When venerated English orchestra conductor Sir Thomas Beecham (1879-1961) allegedly denigrated Seattle as an “aesthetic dustbin” shortly before December 7, 1941, perhaps he was presciently predicting our fair city’s future failure to premiere the notorious 1972 John Waters transgressive cinema tour-de-force Pink Flamingos prior to the New Year’s Day of America’s bicentennial year.
Apocryphal transatlantic snobbery notwithstanding, the date in focus here stands as a minor milestone in countercultural Seattle history, marking the ad hoc stage debut of glam-punk pioneers the Tupperwares as well as the local silver-screen debut of Divine’s infamous dinner date with dogshit.

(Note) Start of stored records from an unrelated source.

(** ** bmap *)

Lemma nfree_alloc d d' sb n b :
  nfree d sb (n + 1) →
  (∀ c, 0 ≤ c < sb_size sb → used d' sb c = if decide (b = c) then true else used d sb c) →
  nfree d' sb n.
Proof.
  intros (F & Hn & Hl & HF) Hu.
  assert (∃ F', NoDup F' ∧ n ≤ Z.of_nat (length F') ∧ ∀ c, c ∈ F' → c ∈ F ∧ c ≠ b)
    as (F' & Hn' & Hl' & HF').
  { destruct (decide (b ∈ F)) as [Hb|Hb].
    - apply elem_of_Permutation in Hb as [F' HP]. exists F'.
      rewrite HP in Hn. apply list.NoDup_cons in Hn as [Hb Hn]. split_and!; [done| |].
      + apply Permutation_length in HP. simpl in HP. lia.
      + intros c Hc. rewrite HP. split; [by right|]. by intros ->.
    - exists F. split_and!; [done|lia|]. intros c Hc. split; [done|]. by intros ->. }
  exists F'. split_and!; [done|done|]. intros c Hc. destruct (HF' c Hc) as [Hc1 Hc2].
  destruct (HF c Hc1) as [? ?]. split; [done|]. rewrite Hu by done. by rewrite decide_False.
Qed.

Lemma balloc_ok dev s n P k :
  fs_base (fs_ld s) (fs_sb s) → nfree (fs_ld s) (fs_sb s) (n + 1) → 0 ≤ n →
  (∀ c, c ∈ ld_held (fs_ld s) → 0 ≤ c < sb_size (fs_sb s) ∧
     used (fs_ld s) (fs_sb s) c = true ∧ c ≠ sb_bmapstart (fs_sb s)) →
  paid (fs_ld s) P (k + 1) → 0 ≤ k → sb_bmapstart (fs_sb s) ∈ P →
  ∃ b, balloc dev s = Ok b (lset l_ld (alloc_blk (fs_sb s) b (fs_ld s)) s) ∧
    0 < b < sb_size (fs_sb s) ∧ used (fs_ld s) (fs_sb s) b = false ∧
    paid (alloc_blk (fs_sb s) b (fs_ld s)) (b :: P) k ∧
    nfree (alloc_blk (fs_sb s) b (fs_ld s)) (fs_sb s) n.
Proof.
  intros Hb Hnf Hn Hheld Hp Hk Hbm. set (sb := fs_sb s) in *. set (d := fs_ld s) in *.
  assert (HBB : ∀ c, 0 ≤ c < sb_size sb → BBLOCK c sb = sb_bmapstart sb).
  { intros c Hc. apply BBLOCK_single; [done|apply Hb]. }
  pose proof (fb_size _ _ Hb).
  destruct (balloc_spec dev s) as [(b & Hbr & Hbu & Hlow & E)|[Hall _]].
  - intros c Hc Hin. fold sb in Hc, Hin. rewrite HBB in Hin by done. by apply Hheld in Hin as (_ & _ & ?).
  - intros c Hc Hu Hin. fold sb d in Hu, Hin. apply Hheld in Hin as (_ & ? & _). congruence.
  - apply (paid_room _ _ _ Hp). lia.
  - intros c data Hc. fold sb in Hc |- *. rewrite HBB by done.
    apply (paid_room _ P (k + 1)); [|lia]. by apply paid_put.
  - fold sb. lia.
  - exists b. fold d sb in Hbr, Hbu, E. split_and!; try done; try lia.
    + destruct (decide (b = 0)) as [->|]; [|lia]. pose proof (fb_boot_used _ _ Hb). congruence.
    + apply paid_put; [|by left]. apply paid_put; [by apply paid_pay|right; by rewrite HBB].
    + eapply nfree_alloc; [done|]. intros c Hc. apply used_alloc_blk; try lia; [apply Hb|].
      rewrite HBB by done. intros ->. pose proof (fb_bmap_used _ _ Hb). congruence.
  - exfalso. destruct Hnf as (F & _ & Hl & HF). destruct F as [|c F]; [simpl in Hl; lia|].
    destruct (HF c) as [Hc Hu]; [by left|]. fold sb d in Hall. by rewrite Hall in Hu.
Qed.

Section file.
Context (ip : nat).

(** The inode being worked on, in a state where nothing else is going on. *)
Definition fstate (s : fsst) : Prop :=
  (ip < length (ic_inode s))%nat ∧ ld_held (fs_ld s) = [] ∧
  fs_base (fs_ld s) (fs_sb s) ∧ file_ok (fs_ld s) (fs_sb s) (ino s ip).

(** Nothing but the disk and the blocks of this inode differs. *)
Definition only_ip (s s' : fsst) : Prop :=
  fs_sb s' = fs_sb s ∧ ic_lock s' = ic_lock s ∧
  length (ic_inode s') = length (ic_inode s) ∧
  (∀ j, j ≠ ip → ino s' j = ino s j) ∧ ld_logsize (fs_ld s') = ld_logsize (fs_ld s) ∧
  ld_outstanding (fs_ld s') = ld_outstanding (fs_ld s).

Lemma bmap_present s bn :
  fstate s → 0 ≤ bn < 140 → slot (fs_ld s) (ino s ip) (bslot bn) ≠ 0 →
  bmap ip bn s = Ok (slot (fs_ld s) (ino s ip) (bslot bn)) s.
Proof.
  intros (Hip & Hh & Hb & Hf) Hbn Hs. unfold bmap. mstep (get_inode_ok s ip Hip).
  unfold bslot, slot, NDIRECT in *. destruct (Z.ltb_spec bn 12) as [Hd|Hd].
  - destruct (Z.ltb_spec bn 13); [|lia].
    destruct (Z.eqb_spec (addr_of (ino s ip) bn) 0); [done|]. done.
  - destruct (Z.ltb_spec (bn + 1) 13); [lia|].
    destruct (Z.ltb_spec (bn - 12) NINDIRECT) as [_|Hx];
      [|unfold NINDIRECT, BSIZE in Hx; change (512 / 4) with 128 in Hx; lia].
    change (512 / 4) with 128 in *.
    destruct (Z.eqb_spec (addr_of (ino s ip) 12) 0); [done|]. mrun.
    assert (Hnh : addr_of (ino s ip) 12 ∉ ld_held (fs_ld s)) by (rewrite Hh; apply not_elem_of_nil).
    mstep (fbread_ok _ _ s Hnh). mstep (fdata_ok _ _).
    change (blk (fs_ld (hold _ s))) with (blk (fs_ld s)).
    replace (bn + 1 - 13) with (bn - 12) in * by lia.
    destruct (Z.eqb_spec (get32 (blk (fs_ld s) (addr_of (ino s ip) 12)) (Z.to_nat (4 * (bn - 12)))) 0);
      [done|]. mrun. by mstep (brelse_hold _ s Hnh).
Qed.

(** The state with another disk and another inode. *)
Definition with_ip (s : fsst) (d : ldisk) (i : inode) : fsst :=
  set_ic (<[ip := i]> (ic_inode s)) (lset l_ld d s).

Lemma ino_with s d i : (ip < length (ic_inode s))%nat → ino (with_ip s d i) ip = i.
Proof. intros H. unfold ino, with_ip. simpl. by rewrite list_lookup_insert_eq. Qed.

Lemma fstate_with s d i :
  (ip < length (ic_inode s))%nat → ld_held d = [] → fs_base d (fs_sb s) →
  file_ok d (fs_sb s) i → fstate (with_ip s d i).
Proof.
  intros Hip Hh Hb Hf. split_and!; try done.
  - unfold with_ip. simpl. by rewrite length_insert.
  - by rewrite ino_with.
Qed.

Lemma only_ip_with s d i :
  ld_logsize d = ld_logsize (fs_ld s) → ld_outstanding d = ld_outstanding (fs_ld s) →
  only_ip s (with_ip s d i).
Proof.
  intros E E'. split_and!; try done.
  - unfold with_ip. simpl. by rewrite length_insert.
  - intros j Hj. unfold ino, with_ip. simpl. by rewrite list_lookup_insert_ne.
Qed.

Lemma only_ip_refl s : only_ip s s.
Proof. done. Qed.
Lemma only_ip_trans s s1 s' : only_ip s s1 → only_ip s1 s' → only_ip s s'.
Proof.
  intros (A1 & A2 & A3 & A4 & A5 & A6) (B1 & B2 & B3 & B4 & B5 & B6).
  split_and!; try congruence. intros j Hj. by rewrite B4, A4.
Qed.

Lemma with_ip_same s d :
  (ip < length (ic_inode s))%nat → lset l_ld d s = with_ip s d (ino s ip).
Proof.
  intros H. unfold with_ip, ino, set_ic. simpl.
  destruct (lookup_lt_is_Some_2 _ _ H) as [i Hi]. rewrite Hi. simpl. by rewrite list_insert_id.
Qed.

Lemma base_held d sb h : fs_base d sb → fs_base (ld_set_held h d) sb.
Proof. by intros []. Qed.
Lemma nfree_held d sb h n : nfree d sb n → nfree (ld_set_held h d) sb n.
Proof. done. Qed.
Lemma paid_held d P k h : paid d P k → paid (ld_set_held h d) P k.
Proof. done. Qed.

(** Whether the indirect block still has to be allocated, or logged. *)
Definition need_ind (d : ldisk) (i : inode) : Z := if decide (slot d i 12 = 0) then 1 else 0.
Definition ind_cost (P : list Z) (d : ldisk) (i : inode) : Z :=
  if decide (slot d i 12 ≠ 0 ∧ slot d i 12 ∈ P) then 0 else 1.

Lemma ind_cost_le P P' d i d' i' :
  (∀ c, c ∈ P → c ∈ P') → (slot d i 12 ≠ 0 → slot d' i' 12 = slot d i 12) →
  ind_cost P' d' i' ≤ ind_cost P d i.
Proof.
  intros HP Hs. unfold ind_cost. repeat case_decide; try lia. exfalso.
  destruct H0 as [Hne Hin]. rewrite Hs in H by done. naive_solver.
Qed.
Lemma need_ind_le d i d' i' :
  (slot d i 12 ≠ 0 → slot d' i' 12 = slot d i 12) → need_ind d' i' ≤ need_ind d i.
Proof. intros Hs. unfold need_ind. repeat case_decide; lia. Qed.

Definition bmap_post (s : fsst) (bn a : Z) (s' : fsst) (P : list Z) (k n : Z) : Prop :=
  fstate s' ∧ only_ip s s' ∧ ext (fs_sb s) (fs_ld s) (ino s ip) (fs_ld s') (ino s' ip) ∧
  slot (fs_ld s') (ino s' ip) (bslot bn) = a ∧ a ≠ 0 ∧
  ∃ P', (∀ c, c ∈ P → c ∈ P') ∧ a ∈ P' ∧
    paid (fs_ld s') P' (k + ind_cost P' (fs_ld s') (ino s' ip)) ∧
    nfree (fs_ld s') (fs_sb s) (n + need_ind (fs_ld s') (ino s' ip)).

Lemma ind_cost_nonneg P d i : 0 ≤ ind_cost P d i ≤ 1.
Proof. unfold ind_cost. case_decide; lia. Qed.
Lemma need_ind_nonneg d i : 0 ≤ need_ind d i ≤ 1.
Proof. unfold need_ind. case_decide; lia. Qed.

The truly tacky Pink Flamingos concerns a competition amongst a coterie of deeply creepy people for the title Filthiest Person Alive. Divine (birth name: Harris Glenn Milstead, 1945-1988), ever the transgressive transvestite, takes the cake, so to speak, by scarfing down poppin’ fresh dog feces in an obviously unedited sequence towards the film’s grand finale.
The infamous film’s inaugural Seattle screening occurred at the Moore Egyptian Theatre at 1932 Second Avenue downtown. Dennis Nyback, future Pacific Northwest film archivist, was the projectionist for the event.

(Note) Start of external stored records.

(* ===== verification/FsRw.v ===== *)
(** * Reading and writing files (fs.c: readi, writei)

    [readi] returns the file's bytes and changes nothing; [writei] replaces
    the bytes it is given, extends the file and touches no other file. *)

From Stdlib Require Import ZArith Lia.
From stdpp Require Import base numbers strings gmap list.
From S2P Require Import Prelude Memory Locks Bytes Disk Fs FsBlocks FsInode FsFile.

(** The [n] bytes of the file at offset [off]. *)
Definition fbytes (d : ldisk) (i : inode) (off : Z) (n : nat) : list Z :=
  (λ j, file_byte d i (off + Z.of_nat j)) <$> seq 0 n.

Lemma length_fbytes d i off n : length (fbytes d i off n) = n.
Proof. unfold fbytes. by rewrite length_fmap, length_seq. Qed.

Lemma lookup_fbytes d i off n j :
  (j < n)%nat → fbytes d i off n !! j = Some (file_byte d i (off + Z.of_nat j)).
Proof. intros H. unfold fbytes. by rewrite list_lookup_fmap, lookup_seq_lt. Qed.

Lemma fbytes_app d i off m n :
  fbytes d i off (m + n) = fbytes d i off m ++ fbytes d i (off + Z.of_nat m) n.
Proof.
  unfold fbytes. rewrite seq_app, fmap_app. f_equal. apply list_eq. intros j.
  rewrite !list_lookup_fmap. destruct (decide (j < n)%nat).
  - rewrite !lookup_seq_lt by done. simpl. do 2 f_equal. lia.
  - by rewrite !lookup_seq_ge by lia.
Qed.

Lemma block_slice d i sb off m :
  fs_base d sb → 0 ≤ off → (Z.to_nat (off mod 512) + m ≤ 512)%nat →
  slice (Z.to_nat (off mod 512)) m (blk d (slot d i (bslot (off / 512)))) = fbytes d i off m.
Proof.
  intros Hb Ho Hm. apply list_eq. intros j. destruct (decide (j < m)%nat) as [Hj|Hj].
  - rewrite lookup_slice, lookup_fbytes by done. unfold file_byte, byte_at.
    assert ((off + Z.of_nat j) / 512 = off / 512) as -> by zlia.
    assert (Z.to_nat ((off + Z.of_nat j) mod 512) = (Z.to_nat (off mod 512) + j)%nat) as -> by zlia.
    destruct (lookup_lt_is_Some_2 (blk d (slot d i (bslot (off / 512))))
      (Z.to_nat (off mod 512) + j)) as [x ->]; [|done].
    rewrite (fb_len _ _ Hb). lia.
  - rewrite !lookup_ge_None_2; [done| |].
    + rewrite length_fbytes. lia.
    + unfold slice. rewrite length_take. lia.
Qed.
(* ===== verification/Spinlock.v ===== *)
(** * Spin locks on several CPUs (spinlock.c)

    The other components see a lock as in [Locks.v].  Here the lock is the
    word the CPUs exchange and the CPU it was taken by, and each CPU has its
    interrupt flag, [ncli] and [intena].  A transition system interleaves the
    instructions of [acquire] and [release] of all CPUs; it gives mutual
    exclusion, and the abstract operations of [Locks.v] are what one CPU
    sees. *)

From Stdlib Require Import ZArith Lia.
From stdpp Require Import base numbers strings list relations.
From S2P Require Import Prelude Mmu Memory Locks.

(** The part of [struct cpu] the locks use, and FL_IF of its eflags. *)
Record cpu := Cpu { c_if : bool; c_ncli : Z; c_intena : bool }.

(** [locked] and [cpu] of [struct spinlock]; a null [cpu] is [None]. *)
Record lockw := Lockw { lw_locked : Z; lw_cpu : option nat }.

Record lstate := LState { ls_cpu : cpu; ls_lock : lockw }.
Definition upd_cpu (f : cpu → cpu) : M lstate unit := modify (λ s, LState (f (ls_cpu s)) (ls_lock s)).
Definition upd_lock (f : lockw → lockw) : M lstate unit := modify (λ s, LState (ls_cpu s) (f (ls_lock s))).

Definition initlock : M lstate unit := upd_lock (λ _, Lockw 0 None).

Along with Pink Flamingos, the event organizers wanted an appropriately trashy musical event to open the show. Enter Ze Whiz Kidz, Seattle’s erstwhile mavens of sartorial mayhem. They had disbanded sometime in 1975, but for the Pink Flamingos event, three Whiz Kidz alumni — namely, Tomata du Plenty, Rio de Janeiro, and Melba Toast — gathered together and named themselves the Tupperwares.
Each one taking turns on lead vocals, the Tupperwares were backed by the Telepaths, now considered by many to have been Seattle’s first true punk band. Each Tupperware sang one song on lead, with Tomata performing “I’m Going Steady with Twiggy” (co-written by Erich Werner and Bill Rieflin of the Telepaths) and Rio performing “Eva Braun.” A third song, “Instamatic Fanatic,” with Melba on lead, was canceled at the last minute.

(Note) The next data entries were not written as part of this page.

(* ===== verification/BioSpec.v ===== *)
(** * Correctness of the buffer cache

    The doubly linked list is always a permutation of the buffers; the cache
    never changes the contents of a block as the kernel sees it, whatever it
    evicts. *)

From Stdlib Require Import ZArith Lia.
From stdpp Require Import base numbers strings gmap list sets.
From S2P Require Import Prelude Locks Bytes Disk Bio.

(** ** Singly linked chains

    [fwd f a l e]: following [f] from [a] visits the nodes [l] and arrives
    at [e]. *)

Definition fupd {A} (f : nat → A) (i : nat) (v : A) : nat → A := λ j, if decide (j = i) then v else f j.
Lemma fupd_eq {A} (f : nat → A) i v : fupd f i v i = v.
Proof. unfold fupd. by rewrite decide_True. Qed.
Lemma fupd_ne {A} (f : nat → A) i j v : j ≠ i → fupd f i v j = f j.
Proof. intros. unfold fupd. by rewrite decide_False. Qed.

Fixpoint fwd (f : nat → nat) (a : nat) (l : list nat) (e : nat) : Prop :=
  match l with
  | [] => f a = e
  | c :: l => f a = c ∧ fwd f c l e
  end.
Definition last_of (a : nat) (l : list nat) : nat := List.last l a.
Arguments last_of : simpl never.

Lemma last_of_cons a c l : last_of a (c :: l) = last_of c l.
Proof. unfold last_of. revert a c. induction l as [|d l IH]; intros a c; [done|]. simpl in *. by destruct l. Qed.
Lemma last_of_snoc a l c : last_of a (l ++ [c]) = c.
Proof. unfold last_of. apply List.last_last. Qed.
Lemma last_of_in a l : last_of a l ∈ a :: l.
Proof.
  revert a. induction l as [|c l IH]; intros a; [by left|]. rewrite last_of_cons. right. apply IH.
Qed.

Lemma fwd_ext f g a l e : (∀ x, x ∈ a :: l → f x = g x) → fwd f a l e → fwd g a l e.
Proof.
  revert a. induction l as [|c l IH]; intros a Hx H; simpl in *.
  - rewrite <-Hx by (by left). done.
  - destruct H as [H1 H2]. split; [rewrite <-Hx by (by left); done|].
    apply IH; [|done]. intros x Hin. apply Hx. by right.
Qed.
Lemma fwd_last f a l e : fwd f a l e → f (last_of a l) = e.
Proof.
  revert a. induction l as [|c l IH]; intros a H; [done|]. rewrite last_of_cons. apply IH. by destruct H.
Qed.
Lemma fwd_app f a l1 i l2 e : fwd f a (l1 ++ i :: l2) e ↔ fwd f a l1 i ∧ fwd f i l2 e.
Proof.
  revert a. induction l1 as [|c l1 IH]; intros a; simpl; [done|]. rewrite IH. naive_solver.
Qed.
Lemma fwd_head f a l e : fwd f a l e → f a = last_of e (reverse l).
Proof. destruct l as [|c l]; [done|]. intros [H _]. by rewrite reverse_cons, last_of_snoc. Qed.

(** Taking a node out, and putting one in at the front or at the back. *)
Lemma fwd_remove f a l1 i l2 e :
  NoDup (a :: l1 ++ i :: l2) → fwd f a (l1 ++ i :: l2) e →
  fwd (fupd f (last_of a l1) (f i)) a (l1 ++ l2) e.
Proof.
  revert a. induction l1 as [|c l1 IH]; intros a Hn H; simpl in *.
  - destruct H as [Ha H]. rewrite !NoDup_cons in Hn. destruct Hn as (Ha' & Hi & Hn).
    destruct l2 as [|c l2]; simpl in *; rewrite fupd_eq; [done|]. destruct H as [Hc H].
    split; [done|]. eapply fwd_ext; [|exact H]. intros x Hx. rewrite fupd_ne; [done|]. set_solver.
  - destruct H as [Ha H]. rewrite last_of_cons. apply NoDup_cons in Hn as [Ha' Hn]. split.
    + rewrite fupd_ne; [done|]. intros E. apply Ha'. rewrite E. pose proof (last_of_in c l1). set_solver.
    + by apply IH.
Qed.
Lemma fwd_front f a l e i :
  i ≠ a → i ∉ l → a ∉ l → fwd f a l e → fwd (fupd (fupd f i (f a)) a i) a (i :: l) e.
Proof.
  intros Hia Hi Ha H. simpl. split; [by rewrite fupd_eq|]. destruct l as [|c l]; simpl in *.
  - by rewrite fupd_ne, fupd_eq by done.
  - destruct H as [Hc H]. split; [by rewrite fupd_ne, fupd_eq by done|].
    eapply fwd_ext; [|exact H]. intros x Hx. rewrite !fupd_ne; set_solver.
Qed.
Lemma fwd_back f a l e i :
  i ≠ a → i ∉ l → NoDup (a :: l) → fwd f a l e →
  fwd (fupd (fupd f i e) (last_of a l) i) a (l ++ [i]) e.
Proof.
  revert a. induction l as [|c l IH]; intros a Hia Hi Hn H; simpl in *.
  - split; [by rewrite fupd_eq|]. by rewrite fupd_ne, fupd_eq by done.
  - destruct H as [Hc H]. rewrite last_of_cons. apply NoDup_cons in Hn as [Ha Hn]. split.
    + rewrite !fupd_ne; [done|done|]. intros E. apply Ha. rewrite E. apply last_of_in.
    + apply IH; [set_solver|set_solver|done|done].
Qed.

(** ** The list of buffers *)

Definition nx (s : bcache) (i : nat) : nat := b_next (bufof s i).
Definition pv (s : bcache) (i : nat) : nat := b_prev (bufof s i).

Record lru (nxt prv : nat → nat) (ns : list nat) : Prop := {
  lru_perm : ns ≡ₚ seq 0 30;
  lru_next : fwd nxt HEAD ns HEAD;
  lru_prev : fwd prv HEAD (reverse ns) HEAD;
}.

Lemma lru_nodup nxt prv ns : lru nxt prv ns → NoDup (HEAD :: ns).
Proof.
  intros [Hp _ _]. apply NoDup_cons. split.
  - rewrite Hp. intros H. apply elem_of_seq in H. unfold HEAD, NBUF in H. lia.
  - rewrite Hp. apply NoDup_seq.
Qed.
Lemma lru_in nxt prv ns i : lru nxt prv ns → i ∈ ns ↔ (i < 30)%nat.
Proof. intros [Hp _ _]. rewrite Hp, elem_of_seq. lia. Qed.

(** What [unlink] and [link_front] do to the two pointer fields. *)
Definition moved_next (nxt prv : nat → nat) (i : nat) : nat → nat :=
  let n1 := fupd nxt (prv i) (nxt i) in fupd (fupd n1 i (n1 HEAD)) HEAD i.
Definition moved_prev (nxt prv : nat → nat) (i : nat) : nat → nat :=
  let n1 := fupd nxt (prv i) (nxt i) in
  let p1 := fupd prv (nxt i) (prv i) in
  fupd (fupd p1 i HEAD) (n1 HEAD) i.

Lemma lru_move nxt prv ns i :
  lru nxt prv ns → (i < 30)%nat →
  ∃ ns', lru (moved_next nxt prv i) (moved_prev nxt prv i) ns' ∧
    nxt i ≠ i ∧ prv i ≠ i ∧ (nxt i ≤ 30)%nat ∧ (prv i ≤ 30)%nat ∧
    fupd nxt (prv i) (nxt i) HEAD ≠ i ∧ (fupd nxt (prv i) (nxt i) HEAD ≤ 30)%nat.
Proof.
  intros Hl Hi. pose proof (lru_nodup _ _ _ Hl) as Hnd. pose proof Hl as [Hp Hn Hv].
  pose proof (proj2 (lru_in _ _ _ i Hl) Hi) as Hin.
  apply list_elem_of_split in Hin as (l1 & l2 & ->).
  rewrite reverse_app, reverse_cons, <-app_assoc in Hv. simpl in Hv.
  pose proof Hn as Hn'. rewrite fwd_app in Hn'. destruct Hn' as [Hn1 Hn2].
  pose proof Hv as Hv'. rewrite fwd_app in Hv'. destruct Hv' as [Hv1 Hv2].
  assert (Epv : prv i = last_of HEAD l1).
  { rewrite (fwd_head _ _ _ _ Hv2), reverse_involutive. done. }
  assert (Enx : nxt i = last_of HEAD (reverse l2)).
  { by rewrite (fwd_head _ _ _ _ Hn2). }
  assert (Hih : i ≠ HEAD) by (unfold HEAD, NBUF; lia).
  assert (Hnd2 : NoDup (HEAD :: reverse l2 ++ i :: reverse l1)).
  { apply NoDup_cons in Hnd as [H1 H2]. apply NoDup_cons. split; [set_solver|].
    assert (reverse l2 ++ i :: reverse l1 ≡ₚ l1 ++ i :: l2) as ->; [|done].
    rewrite !reverse_Permutation, <-!Permutation_middle. f_equiv. apply Permutation_app_comm. }
  assert (Hbnd : ∀ x, x ∈ HEAD :: l1 ++ i :: l2 → (x ≤ 30)%nat).
  { intros x Hx. apply elem_of_cons in Hx as [->|Hx]; [done|].
    apply (lru_in _ _ _ x Hl) in Hx. lia. }
  assert (Hlast1 : last_of HEAD l1 ∈ HEAD :: l1) by apply last_of_in.
  assert (Hlast2 : last_of HEAD (reverse l2) ∈ HEAD :: reverse l2) by apply last_of_in.
  apply NoDup_cons in Hnd as Hnd'. destruct Hnd' as [Hhd Hnd'].
  assert (Hi1 : i ∉ l1 ++ l2).
  { intros Hx. rewrite <-Permutation_middle in Hnd'. by apply NoDup_cons in Hnd' as [? _]. }
  (* after unlinking *)
  pose proof (fwd_remove _ _ _ _ _ _ Hnd Hn) as Hn3. rewrite <-Epv in Hn3.
  pose proof (fwd_remove _ _ _ _ _ _ Hnd2 Hv) as Hv3. rewrite <-Enx in Hv3.
  assert (Hfirst : fupd nxt (prv i) (nxt i) HEAD = last_of HEAD (reverse l2 ++ reverse l1)).
  { rewrite (fwd_head _ _ _ _ Hn3). by rewrite reverse_app. }
  assert (Hfin : last_of HEAD (reverse l2 ++ reverse l1) ∈ HEAD :: reverse l2 ++ reverse l1) by apply last_of_in.
  exists (i :: l1 ++ l2). split_and!.
  - constructor.
    + rewrite <-Hp. by rewrite Permutation_middle.
    + unfold moved_next. apply fwd_front; [done|done|set_solver|done].
    + unfold moved_prev. rewrite reverse_cons, reverse_app, Hfirst. apply fwd_back.
      * done.
      * set_solver.
      * apply NoDup_cons in Hnd2 as [H1 H2]. apply NoDup_cons. split; [set_solver|].
        rewrite <-Permutation_middle in H2. by apply NoDup_cons in H2 as [_ ?].
      * done.
  - rewrite Enx. set_solver.
  - rewrite Epv. set_solver.
  - apply Hbnd. rewrite Enx. set_solver.
  - apply Hbnd. rewrite Epv. set_solver.
  - rewrite Hfirst. set_solver.
  - apply Hbnd. rewrite Hfirst. set_solver.
Qed.

(** The searches along the two chains. *)
Lemma bget_cached_spec s dev b fuel a l :
  fwd (nx s) a l HEAD → (HEAD ∉ l) → (length l < fuel)%nat →
  bget_cached fuel s dev b (nx s a) =
    snd <$> list_find (λ i, b_dev (bufof s i) = dev ∧ b_blockno (bufof s i) = b) l.
Proof.
  revert fuel a. induction l as [|c l IH]; intros fuel a H Hh Hf; (destruct fuel as [|fuel]; [simpl in *; lia|]); simpl in *.
  - by rewrite H.
  - destruct H as [-> H]. apply not_elem_of_cons in Hh as [Hc Hh].
    rewrite (proj2 (Nat.eqb_neq c HEAD)) by done. case_decide as Hd.
    + destruct Hd as [<- <-]. by rewrite !Z.eqb_refl.
    + replace ((b_dev (bufof s c) =? dev) && (b_blockno (bufof s c) =? b)) with false.
      2:{ symmetry. apply andb_false_iff. rewrite !Z.eqb_neq. destruct (decide (b_dev (bufof s c) = dev)); [right|left]; naive_solver. }
      change (b_next (bufof s c)) with (nx s c). rewrite (IH fuel c) by (done || lia).
      by destruct (list_find _ l) as [[]|].
Qed.
Lemma bget_unused_spec s fuel a l :
  fwd (pv s) a l HEAD → (HEAD ∉ l) → (length l < fuel)%nat →
  bget_unused fuel s (pv s a) =
    snd <$> list_find (λ i, b_refcnt (bufof s i) = 0 ∧ Z.land (b_flags (bufof s i)) B_DIRTY = 0) l.
Proof.
  revert fuel a. induction l as [|c l IH]; intros fuel a H Hh Hf; (destruct fuel as [|fuel]; [simpl in *; lia|]); simpl in *.
  - by rewrite H.
  - destruct H as [-> H]. apply not_elem_of_cons in Hh as [Hc Hh].
    rewrite (proj2 (Nat.eqb_neq c HEAD)) by done. case_decide as Hd.
    + destruct Hd as [-> ->]. done.
    + replace ((b_refcnt (bufof s c) =? 0) && (Z.land (b_flags (bufof s c)) B_DIRTY =? 0)) with false.
      2:{ symmetry. apply andb_false_iff. rewrite !Z.eqb_neq. destruct (decide (b_refcnt (bufof s c) = 0)); [right|left]; naive_solver. }
      change (b_prev (bufof s c)) with (pv s c). rewrite (IH fuel c) by (done || lia).
      by destruct (list_find _ l) as [[]|].
Qed.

Mike Henderson, Seattle Post-Intelligencer film critic, obviously failed to properly grok the virtues of transgressive creativity in his January 9, 1976, Pink Flamingos review, wherein he primly opined:
Depending on your tolerance threshold, when you walk out at the end of Pink Flamingos — or, in all likelihood, sometime duringPink Flamingos — you’ll want to find the nearest lavatory. There, again, depending on your orientation, you’ll wish you’d brought your toothbrush and shower utensils, because after you vomit you’ll want to do more than just wash your hands.
The Tupperwares would later evolve into Los Angeles electropunk legends the Screamers.
The Telepaths would later evolve into the Blackouts, Seattle’s premier post-punk band circa 1979.
Sources: Mike Henderson, “The Grossest Movie of All Time?” Seattle Post-Intelligencer, January 9, 1976, p. 67; Clark Humphrey, Loser: The Real Seattle Music Story (Feral House, 1995; MiscMedia, 1999, 2016); Roger Downey, “Glitter and Be Gay: The inspirational extravagance of Seattle’s Whiz Kidz,” Seattle Weekly, June 27, 2002, p. 30; Brian Miller, “Bumbershoot: Remembering Ze Whiz Kidz and Their Glam-Punk Descendants,” Seattle Weekly, September 1, 2015.